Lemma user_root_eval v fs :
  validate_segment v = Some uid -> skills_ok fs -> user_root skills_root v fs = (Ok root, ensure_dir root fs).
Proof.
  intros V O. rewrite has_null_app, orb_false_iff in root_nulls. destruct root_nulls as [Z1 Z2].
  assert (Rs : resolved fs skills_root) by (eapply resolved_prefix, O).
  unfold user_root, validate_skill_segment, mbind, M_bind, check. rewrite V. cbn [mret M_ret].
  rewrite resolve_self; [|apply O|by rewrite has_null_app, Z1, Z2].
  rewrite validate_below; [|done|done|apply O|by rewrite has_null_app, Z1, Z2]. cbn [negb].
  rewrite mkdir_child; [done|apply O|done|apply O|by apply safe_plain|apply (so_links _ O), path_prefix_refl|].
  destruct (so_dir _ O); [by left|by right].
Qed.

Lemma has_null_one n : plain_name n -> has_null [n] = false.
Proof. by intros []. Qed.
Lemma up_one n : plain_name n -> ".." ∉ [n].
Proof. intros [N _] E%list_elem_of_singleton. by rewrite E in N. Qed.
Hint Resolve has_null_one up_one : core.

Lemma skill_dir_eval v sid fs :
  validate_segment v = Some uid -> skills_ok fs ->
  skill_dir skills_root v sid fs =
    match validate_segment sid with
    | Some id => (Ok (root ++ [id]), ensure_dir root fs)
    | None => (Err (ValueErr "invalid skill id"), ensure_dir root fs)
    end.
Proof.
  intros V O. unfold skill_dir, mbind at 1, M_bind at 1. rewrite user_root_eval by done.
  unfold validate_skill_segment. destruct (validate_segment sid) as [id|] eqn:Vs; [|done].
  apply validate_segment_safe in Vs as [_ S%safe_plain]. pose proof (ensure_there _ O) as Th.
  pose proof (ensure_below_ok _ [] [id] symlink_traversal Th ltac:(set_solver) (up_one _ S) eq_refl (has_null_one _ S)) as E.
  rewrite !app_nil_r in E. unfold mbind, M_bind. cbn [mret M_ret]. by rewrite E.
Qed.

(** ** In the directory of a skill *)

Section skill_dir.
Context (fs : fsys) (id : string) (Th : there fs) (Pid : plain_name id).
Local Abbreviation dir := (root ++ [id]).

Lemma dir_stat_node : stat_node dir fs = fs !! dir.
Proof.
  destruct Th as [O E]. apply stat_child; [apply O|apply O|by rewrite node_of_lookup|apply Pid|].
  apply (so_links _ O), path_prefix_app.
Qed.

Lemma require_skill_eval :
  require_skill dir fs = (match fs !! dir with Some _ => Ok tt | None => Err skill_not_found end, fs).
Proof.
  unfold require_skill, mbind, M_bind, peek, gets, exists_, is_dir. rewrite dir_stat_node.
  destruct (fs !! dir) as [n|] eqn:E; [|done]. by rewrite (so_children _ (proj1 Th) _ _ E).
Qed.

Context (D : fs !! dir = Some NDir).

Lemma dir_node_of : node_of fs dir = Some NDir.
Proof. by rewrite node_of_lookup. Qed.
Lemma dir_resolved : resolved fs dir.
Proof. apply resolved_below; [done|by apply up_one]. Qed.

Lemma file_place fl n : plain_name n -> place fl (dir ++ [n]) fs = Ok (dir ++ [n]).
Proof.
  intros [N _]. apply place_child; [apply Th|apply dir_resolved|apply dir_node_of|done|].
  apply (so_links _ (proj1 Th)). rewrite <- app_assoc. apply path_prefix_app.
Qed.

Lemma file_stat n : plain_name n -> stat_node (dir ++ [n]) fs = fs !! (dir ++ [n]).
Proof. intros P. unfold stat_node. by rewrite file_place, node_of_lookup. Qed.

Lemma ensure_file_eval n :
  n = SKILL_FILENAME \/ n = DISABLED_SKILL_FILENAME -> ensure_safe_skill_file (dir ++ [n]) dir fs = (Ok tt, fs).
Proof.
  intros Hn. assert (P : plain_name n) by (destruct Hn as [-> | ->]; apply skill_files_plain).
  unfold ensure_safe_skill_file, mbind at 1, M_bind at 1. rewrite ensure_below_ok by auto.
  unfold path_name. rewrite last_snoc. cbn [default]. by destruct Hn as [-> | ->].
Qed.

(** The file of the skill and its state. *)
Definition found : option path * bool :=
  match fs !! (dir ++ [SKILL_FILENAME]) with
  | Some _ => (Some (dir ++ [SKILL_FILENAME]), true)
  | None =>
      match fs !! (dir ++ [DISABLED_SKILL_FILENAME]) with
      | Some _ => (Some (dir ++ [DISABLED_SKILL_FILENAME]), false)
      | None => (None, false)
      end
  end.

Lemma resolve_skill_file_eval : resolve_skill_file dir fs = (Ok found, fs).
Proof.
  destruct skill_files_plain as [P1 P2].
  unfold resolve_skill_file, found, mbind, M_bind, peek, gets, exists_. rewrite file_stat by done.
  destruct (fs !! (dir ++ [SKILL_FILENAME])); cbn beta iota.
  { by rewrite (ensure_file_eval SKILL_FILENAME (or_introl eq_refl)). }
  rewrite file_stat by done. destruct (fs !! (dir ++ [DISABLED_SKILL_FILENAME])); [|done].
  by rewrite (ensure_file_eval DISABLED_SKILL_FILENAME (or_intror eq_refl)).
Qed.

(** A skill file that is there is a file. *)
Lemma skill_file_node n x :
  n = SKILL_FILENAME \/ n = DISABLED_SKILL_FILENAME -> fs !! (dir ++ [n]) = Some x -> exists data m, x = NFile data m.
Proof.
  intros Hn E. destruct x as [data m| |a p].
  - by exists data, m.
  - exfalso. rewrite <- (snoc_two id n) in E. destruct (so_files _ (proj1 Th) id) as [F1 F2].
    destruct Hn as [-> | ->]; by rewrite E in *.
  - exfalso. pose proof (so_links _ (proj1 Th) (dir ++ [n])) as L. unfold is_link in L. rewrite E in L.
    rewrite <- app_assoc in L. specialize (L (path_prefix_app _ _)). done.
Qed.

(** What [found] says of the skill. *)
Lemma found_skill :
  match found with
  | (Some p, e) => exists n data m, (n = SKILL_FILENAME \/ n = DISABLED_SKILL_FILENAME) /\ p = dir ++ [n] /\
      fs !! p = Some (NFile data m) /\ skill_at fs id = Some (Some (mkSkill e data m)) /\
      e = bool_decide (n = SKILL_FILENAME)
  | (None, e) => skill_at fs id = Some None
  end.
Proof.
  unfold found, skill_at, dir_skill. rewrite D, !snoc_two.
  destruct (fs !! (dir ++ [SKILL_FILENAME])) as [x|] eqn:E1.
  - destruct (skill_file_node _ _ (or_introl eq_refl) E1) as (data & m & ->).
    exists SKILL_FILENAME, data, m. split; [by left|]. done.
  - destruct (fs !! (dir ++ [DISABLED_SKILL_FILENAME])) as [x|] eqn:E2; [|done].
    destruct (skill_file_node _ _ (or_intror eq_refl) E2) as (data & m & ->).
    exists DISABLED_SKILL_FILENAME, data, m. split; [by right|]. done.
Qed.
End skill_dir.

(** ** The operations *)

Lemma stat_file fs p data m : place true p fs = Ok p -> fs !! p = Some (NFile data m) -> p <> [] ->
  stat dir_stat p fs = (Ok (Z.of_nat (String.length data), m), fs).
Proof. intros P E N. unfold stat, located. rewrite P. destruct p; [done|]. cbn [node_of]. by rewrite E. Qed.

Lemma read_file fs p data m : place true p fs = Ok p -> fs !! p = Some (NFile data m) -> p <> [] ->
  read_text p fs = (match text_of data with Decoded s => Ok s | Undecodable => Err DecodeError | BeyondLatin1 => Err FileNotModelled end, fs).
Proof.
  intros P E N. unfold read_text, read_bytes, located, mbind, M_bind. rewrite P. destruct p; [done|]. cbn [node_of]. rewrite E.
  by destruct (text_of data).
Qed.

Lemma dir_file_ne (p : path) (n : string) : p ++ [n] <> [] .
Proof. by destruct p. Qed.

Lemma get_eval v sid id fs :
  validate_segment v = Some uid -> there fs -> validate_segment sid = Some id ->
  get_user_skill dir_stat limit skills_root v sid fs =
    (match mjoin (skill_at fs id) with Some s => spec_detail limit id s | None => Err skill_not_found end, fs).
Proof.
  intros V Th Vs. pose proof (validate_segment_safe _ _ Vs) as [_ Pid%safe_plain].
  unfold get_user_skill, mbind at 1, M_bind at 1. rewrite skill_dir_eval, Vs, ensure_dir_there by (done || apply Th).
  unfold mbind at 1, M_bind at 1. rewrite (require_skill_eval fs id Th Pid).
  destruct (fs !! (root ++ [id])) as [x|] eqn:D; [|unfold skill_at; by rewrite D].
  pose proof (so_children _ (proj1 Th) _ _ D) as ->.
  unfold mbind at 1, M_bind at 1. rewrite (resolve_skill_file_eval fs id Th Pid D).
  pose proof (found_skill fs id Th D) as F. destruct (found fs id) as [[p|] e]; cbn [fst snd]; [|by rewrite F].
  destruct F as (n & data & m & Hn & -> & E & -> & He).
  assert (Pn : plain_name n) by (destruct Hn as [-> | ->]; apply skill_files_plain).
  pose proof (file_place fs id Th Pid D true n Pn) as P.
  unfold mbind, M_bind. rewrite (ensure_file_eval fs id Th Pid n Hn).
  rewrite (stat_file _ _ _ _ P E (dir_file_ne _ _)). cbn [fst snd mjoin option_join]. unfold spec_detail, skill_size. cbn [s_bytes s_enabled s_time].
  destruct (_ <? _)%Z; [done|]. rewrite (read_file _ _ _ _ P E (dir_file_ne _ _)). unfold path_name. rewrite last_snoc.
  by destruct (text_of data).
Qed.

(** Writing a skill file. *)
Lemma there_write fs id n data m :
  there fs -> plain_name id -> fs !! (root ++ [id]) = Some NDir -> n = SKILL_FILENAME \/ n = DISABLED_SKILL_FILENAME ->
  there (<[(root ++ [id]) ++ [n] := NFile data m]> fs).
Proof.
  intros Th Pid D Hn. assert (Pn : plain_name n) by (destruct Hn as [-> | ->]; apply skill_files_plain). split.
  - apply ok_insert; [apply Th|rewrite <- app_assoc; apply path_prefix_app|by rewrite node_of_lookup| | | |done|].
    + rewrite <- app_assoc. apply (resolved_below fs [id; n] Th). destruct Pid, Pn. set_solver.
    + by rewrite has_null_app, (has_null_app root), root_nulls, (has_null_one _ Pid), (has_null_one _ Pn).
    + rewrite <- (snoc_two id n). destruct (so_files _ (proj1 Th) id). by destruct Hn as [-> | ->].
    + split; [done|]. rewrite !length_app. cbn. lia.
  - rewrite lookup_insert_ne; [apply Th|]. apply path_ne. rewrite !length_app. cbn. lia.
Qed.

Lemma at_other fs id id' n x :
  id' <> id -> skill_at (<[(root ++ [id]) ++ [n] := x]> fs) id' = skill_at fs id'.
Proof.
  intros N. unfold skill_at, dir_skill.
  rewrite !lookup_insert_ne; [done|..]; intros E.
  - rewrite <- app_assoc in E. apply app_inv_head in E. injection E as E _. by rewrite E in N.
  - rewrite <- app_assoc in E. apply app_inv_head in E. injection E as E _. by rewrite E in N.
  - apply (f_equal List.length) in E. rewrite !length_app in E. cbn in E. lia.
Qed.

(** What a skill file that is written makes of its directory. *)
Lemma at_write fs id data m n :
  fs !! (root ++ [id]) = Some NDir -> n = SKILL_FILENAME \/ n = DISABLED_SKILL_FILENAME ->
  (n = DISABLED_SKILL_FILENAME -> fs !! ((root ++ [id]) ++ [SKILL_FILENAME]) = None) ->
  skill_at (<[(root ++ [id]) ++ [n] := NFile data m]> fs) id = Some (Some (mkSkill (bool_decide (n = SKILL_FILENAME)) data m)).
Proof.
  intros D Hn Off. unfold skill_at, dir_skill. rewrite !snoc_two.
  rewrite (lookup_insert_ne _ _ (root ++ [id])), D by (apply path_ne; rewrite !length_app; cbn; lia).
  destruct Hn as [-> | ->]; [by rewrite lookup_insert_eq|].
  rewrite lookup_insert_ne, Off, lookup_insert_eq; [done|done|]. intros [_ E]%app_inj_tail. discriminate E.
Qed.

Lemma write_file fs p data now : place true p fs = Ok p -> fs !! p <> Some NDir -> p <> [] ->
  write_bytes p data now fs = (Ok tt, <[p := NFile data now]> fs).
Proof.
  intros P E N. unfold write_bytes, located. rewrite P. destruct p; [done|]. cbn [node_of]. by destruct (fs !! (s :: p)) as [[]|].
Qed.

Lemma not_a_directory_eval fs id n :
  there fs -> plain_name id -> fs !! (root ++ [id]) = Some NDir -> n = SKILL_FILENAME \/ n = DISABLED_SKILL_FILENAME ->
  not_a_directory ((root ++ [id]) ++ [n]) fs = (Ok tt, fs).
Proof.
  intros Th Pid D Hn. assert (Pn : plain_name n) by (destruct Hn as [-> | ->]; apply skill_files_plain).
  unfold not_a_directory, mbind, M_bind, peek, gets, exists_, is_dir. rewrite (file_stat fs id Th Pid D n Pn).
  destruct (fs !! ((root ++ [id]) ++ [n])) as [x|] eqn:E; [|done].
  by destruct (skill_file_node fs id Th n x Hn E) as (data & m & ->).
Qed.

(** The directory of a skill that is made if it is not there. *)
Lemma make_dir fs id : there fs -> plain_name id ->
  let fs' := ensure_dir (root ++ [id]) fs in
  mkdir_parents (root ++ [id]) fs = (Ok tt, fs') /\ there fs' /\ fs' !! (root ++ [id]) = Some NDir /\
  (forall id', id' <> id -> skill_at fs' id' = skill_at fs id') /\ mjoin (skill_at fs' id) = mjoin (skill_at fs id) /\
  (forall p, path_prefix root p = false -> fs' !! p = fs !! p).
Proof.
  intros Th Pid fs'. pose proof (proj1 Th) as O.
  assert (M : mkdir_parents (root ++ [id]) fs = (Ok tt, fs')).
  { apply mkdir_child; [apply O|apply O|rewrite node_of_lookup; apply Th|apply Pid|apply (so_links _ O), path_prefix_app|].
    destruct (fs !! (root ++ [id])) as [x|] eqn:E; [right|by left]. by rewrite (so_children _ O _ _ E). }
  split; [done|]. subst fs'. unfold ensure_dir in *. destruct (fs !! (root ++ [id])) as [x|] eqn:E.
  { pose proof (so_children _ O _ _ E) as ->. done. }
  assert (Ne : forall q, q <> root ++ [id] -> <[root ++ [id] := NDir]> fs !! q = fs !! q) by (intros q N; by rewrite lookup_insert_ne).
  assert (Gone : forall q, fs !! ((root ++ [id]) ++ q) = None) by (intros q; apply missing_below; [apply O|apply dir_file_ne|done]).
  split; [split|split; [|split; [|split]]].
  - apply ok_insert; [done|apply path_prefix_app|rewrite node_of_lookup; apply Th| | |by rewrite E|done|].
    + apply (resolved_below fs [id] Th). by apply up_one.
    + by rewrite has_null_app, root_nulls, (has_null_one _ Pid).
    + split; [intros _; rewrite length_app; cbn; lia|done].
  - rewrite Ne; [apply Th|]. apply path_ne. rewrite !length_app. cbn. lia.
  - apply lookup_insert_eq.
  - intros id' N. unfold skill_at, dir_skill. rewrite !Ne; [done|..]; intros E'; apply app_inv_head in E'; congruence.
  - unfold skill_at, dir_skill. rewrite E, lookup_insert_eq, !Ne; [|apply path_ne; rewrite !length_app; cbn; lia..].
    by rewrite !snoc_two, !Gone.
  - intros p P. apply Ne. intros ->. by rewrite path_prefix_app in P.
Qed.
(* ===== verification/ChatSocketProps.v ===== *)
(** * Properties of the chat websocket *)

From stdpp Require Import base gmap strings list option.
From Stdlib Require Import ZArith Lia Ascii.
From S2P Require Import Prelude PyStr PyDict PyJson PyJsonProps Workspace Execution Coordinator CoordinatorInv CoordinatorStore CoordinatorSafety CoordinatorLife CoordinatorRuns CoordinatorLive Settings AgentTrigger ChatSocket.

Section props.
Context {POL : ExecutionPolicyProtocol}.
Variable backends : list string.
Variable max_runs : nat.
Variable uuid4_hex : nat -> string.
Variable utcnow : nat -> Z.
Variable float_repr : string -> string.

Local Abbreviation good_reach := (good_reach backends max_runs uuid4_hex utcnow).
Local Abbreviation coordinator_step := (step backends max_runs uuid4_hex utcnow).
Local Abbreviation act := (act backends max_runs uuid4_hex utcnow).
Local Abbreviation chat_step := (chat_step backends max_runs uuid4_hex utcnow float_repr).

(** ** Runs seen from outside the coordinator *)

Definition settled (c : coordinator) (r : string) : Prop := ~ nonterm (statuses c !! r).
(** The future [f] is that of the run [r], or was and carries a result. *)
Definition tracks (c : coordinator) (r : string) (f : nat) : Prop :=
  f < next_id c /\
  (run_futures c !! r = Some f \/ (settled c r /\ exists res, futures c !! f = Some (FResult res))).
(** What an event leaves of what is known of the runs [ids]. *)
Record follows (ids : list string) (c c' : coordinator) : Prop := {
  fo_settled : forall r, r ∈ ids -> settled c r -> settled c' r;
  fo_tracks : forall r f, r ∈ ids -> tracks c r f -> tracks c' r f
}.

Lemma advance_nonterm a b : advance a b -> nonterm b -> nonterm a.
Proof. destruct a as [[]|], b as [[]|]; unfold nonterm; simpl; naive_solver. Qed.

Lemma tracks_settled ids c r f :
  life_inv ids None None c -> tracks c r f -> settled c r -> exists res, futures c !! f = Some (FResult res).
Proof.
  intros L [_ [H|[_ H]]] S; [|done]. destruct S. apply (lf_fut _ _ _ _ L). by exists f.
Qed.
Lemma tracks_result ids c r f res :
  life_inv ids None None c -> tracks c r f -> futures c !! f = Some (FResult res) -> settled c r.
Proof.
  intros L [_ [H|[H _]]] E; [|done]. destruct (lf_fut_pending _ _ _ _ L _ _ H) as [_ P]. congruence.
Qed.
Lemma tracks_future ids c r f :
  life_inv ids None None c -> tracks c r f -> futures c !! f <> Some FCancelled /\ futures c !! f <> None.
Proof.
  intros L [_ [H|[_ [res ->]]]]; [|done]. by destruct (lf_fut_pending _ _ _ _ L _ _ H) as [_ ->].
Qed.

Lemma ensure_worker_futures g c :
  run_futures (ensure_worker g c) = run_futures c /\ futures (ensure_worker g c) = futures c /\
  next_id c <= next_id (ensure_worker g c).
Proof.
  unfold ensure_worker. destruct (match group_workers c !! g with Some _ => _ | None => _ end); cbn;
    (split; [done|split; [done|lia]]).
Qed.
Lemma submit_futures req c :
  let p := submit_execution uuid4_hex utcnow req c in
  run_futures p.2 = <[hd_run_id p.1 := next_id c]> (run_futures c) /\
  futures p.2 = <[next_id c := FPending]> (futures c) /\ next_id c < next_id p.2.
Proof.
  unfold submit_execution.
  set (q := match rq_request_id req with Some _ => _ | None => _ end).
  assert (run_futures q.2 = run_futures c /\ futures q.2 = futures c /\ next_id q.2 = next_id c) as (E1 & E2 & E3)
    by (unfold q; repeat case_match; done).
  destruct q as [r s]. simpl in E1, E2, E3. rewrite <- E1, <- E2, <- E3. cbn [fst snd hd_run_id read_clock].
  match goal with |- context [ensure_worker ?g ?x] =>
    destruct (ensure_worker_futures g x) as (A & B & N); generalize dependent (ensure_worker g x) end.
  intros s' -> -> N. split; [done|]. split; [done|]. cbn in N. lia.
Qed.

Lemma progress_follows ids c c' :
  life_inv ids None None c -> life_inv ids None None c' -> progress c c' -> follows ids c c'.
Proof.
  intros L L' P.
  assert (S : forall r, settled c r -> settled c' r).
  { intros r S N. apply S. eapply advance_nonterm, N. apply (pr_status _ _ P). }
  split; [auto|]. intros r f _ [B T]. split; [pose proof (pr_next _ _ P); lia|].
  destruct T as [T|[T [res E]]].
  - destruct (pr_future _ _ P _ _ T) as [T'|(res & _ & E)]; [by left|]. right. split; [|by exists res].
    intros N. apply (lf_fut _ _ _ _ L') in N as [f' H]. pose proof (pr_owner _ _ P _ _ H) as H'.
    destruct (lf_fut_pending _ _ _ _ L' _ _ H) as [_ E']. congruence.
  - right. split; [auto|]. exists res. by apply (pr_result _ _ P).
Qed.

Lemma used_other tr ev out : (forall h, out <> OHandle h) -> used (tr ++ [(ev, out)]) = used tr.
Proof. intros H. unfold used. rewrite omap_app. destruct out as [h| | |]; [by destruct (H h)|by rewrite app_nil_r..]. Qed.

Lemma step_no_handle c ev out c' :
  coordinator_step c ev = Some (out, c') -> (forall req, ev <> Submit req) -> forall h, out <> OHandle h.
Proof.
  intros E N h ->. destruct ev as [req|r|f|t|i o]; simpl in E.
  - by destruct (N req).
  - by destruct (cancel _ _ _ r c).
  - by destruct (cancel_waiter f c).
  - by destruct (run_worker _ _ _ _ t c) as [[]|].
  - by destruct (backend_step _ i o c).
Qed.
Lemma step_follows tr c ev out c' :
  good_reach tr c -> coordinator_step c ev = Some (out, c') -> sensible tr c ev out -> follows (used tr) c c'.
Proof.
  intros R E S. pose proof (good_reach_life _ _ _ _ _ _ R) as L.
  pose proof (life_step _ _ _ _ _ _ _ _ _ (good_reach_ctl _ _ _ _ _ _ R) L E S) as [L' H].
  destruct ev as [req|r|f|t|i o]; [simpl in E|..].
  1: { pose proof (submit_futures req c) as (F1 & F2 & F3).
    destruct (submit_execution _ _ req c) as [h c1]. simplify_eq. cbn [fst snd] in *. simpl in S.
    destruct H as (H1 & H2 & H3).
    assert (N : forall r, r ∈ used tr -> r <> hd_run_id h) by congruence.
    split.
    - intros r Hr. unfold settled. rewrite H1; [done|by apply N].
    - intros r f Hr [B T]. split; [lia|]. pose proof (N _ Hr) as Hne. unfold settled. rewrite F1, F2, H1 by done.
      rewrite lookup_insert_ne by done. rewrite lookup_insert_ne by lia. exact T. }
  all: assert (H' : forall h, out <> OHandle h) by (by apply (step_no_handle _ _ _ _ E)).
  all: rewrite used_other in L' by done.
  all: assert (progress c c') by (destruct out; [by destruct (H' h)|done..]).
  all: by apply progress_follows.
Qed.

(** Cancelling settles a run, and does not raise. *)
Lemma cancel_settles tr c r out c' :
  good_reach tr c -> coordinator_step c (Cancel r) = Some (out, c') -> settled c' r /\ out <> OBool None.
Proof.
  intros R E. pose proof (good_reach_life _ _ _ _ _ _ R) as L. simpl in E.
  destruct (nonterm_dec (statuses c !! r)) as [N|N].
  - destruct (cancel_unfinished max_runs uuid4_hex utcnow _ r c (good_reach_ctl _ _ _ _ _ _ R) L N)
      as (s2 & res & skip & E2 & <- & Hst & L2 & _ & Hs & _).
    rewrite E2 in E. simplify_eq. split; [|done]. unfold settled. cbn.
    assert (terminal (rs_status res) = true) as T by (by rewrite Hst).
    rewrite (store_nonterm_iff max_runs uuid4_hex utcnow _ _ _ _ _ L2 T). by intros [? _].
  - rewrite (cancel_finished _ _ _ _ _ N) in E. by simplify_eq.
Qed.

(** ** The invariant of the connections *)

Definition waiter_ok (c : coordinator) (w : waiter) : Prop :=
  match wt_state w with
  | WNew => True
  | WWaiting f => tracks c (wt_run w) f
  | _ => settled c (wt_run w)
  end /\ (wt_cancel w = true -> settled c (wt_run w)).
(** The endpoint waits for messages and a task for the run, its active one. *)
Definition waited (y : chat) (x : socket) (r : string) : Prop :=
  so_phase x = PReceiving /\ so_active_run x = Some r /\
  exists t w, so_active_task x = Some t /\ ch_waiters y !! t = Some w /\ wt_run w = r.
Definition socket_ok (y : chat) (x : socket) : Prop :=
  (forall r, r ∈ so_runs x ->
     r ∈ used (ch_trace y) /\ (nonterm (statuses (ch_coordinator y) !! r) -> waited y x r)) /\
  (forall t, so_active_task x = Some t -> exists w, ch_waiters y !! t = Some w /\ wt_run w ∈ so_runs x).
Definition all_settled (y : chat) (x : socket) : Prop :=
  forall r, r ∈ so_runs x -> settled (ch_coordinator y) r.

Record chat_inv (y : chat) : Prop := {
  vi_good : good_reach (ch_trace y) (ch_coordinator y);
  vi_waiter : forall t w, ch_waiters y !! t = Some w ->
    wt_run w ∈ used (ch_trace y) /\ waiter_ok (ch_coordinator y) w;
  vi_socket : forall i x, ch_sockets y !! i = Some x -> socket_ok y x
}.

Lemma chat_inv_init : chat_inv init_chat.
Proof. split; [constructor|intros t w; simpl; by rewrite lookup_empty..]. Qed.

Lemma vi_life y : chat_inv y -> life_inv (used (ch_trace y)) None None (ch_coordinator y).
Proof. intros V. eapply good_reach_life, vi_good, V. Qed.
|---|
### Directions
Show every line of the data that includes the string "left".

### Exercise solution
  destruct (so_dir _ O); [by left|by right].
    exists SKILL_FILENAME, data, m. split; [by left|]. done.
    destruct (fs !! (root ++ [id])) as [x|] eqn:E; [right|by left]. by rewrite (so_children _ O _ _ E). }
  - destruct (pr_future _ _ P _ _ T) as [T'|(res & _ & E)]; [by left|]. right. split; [|by exists res].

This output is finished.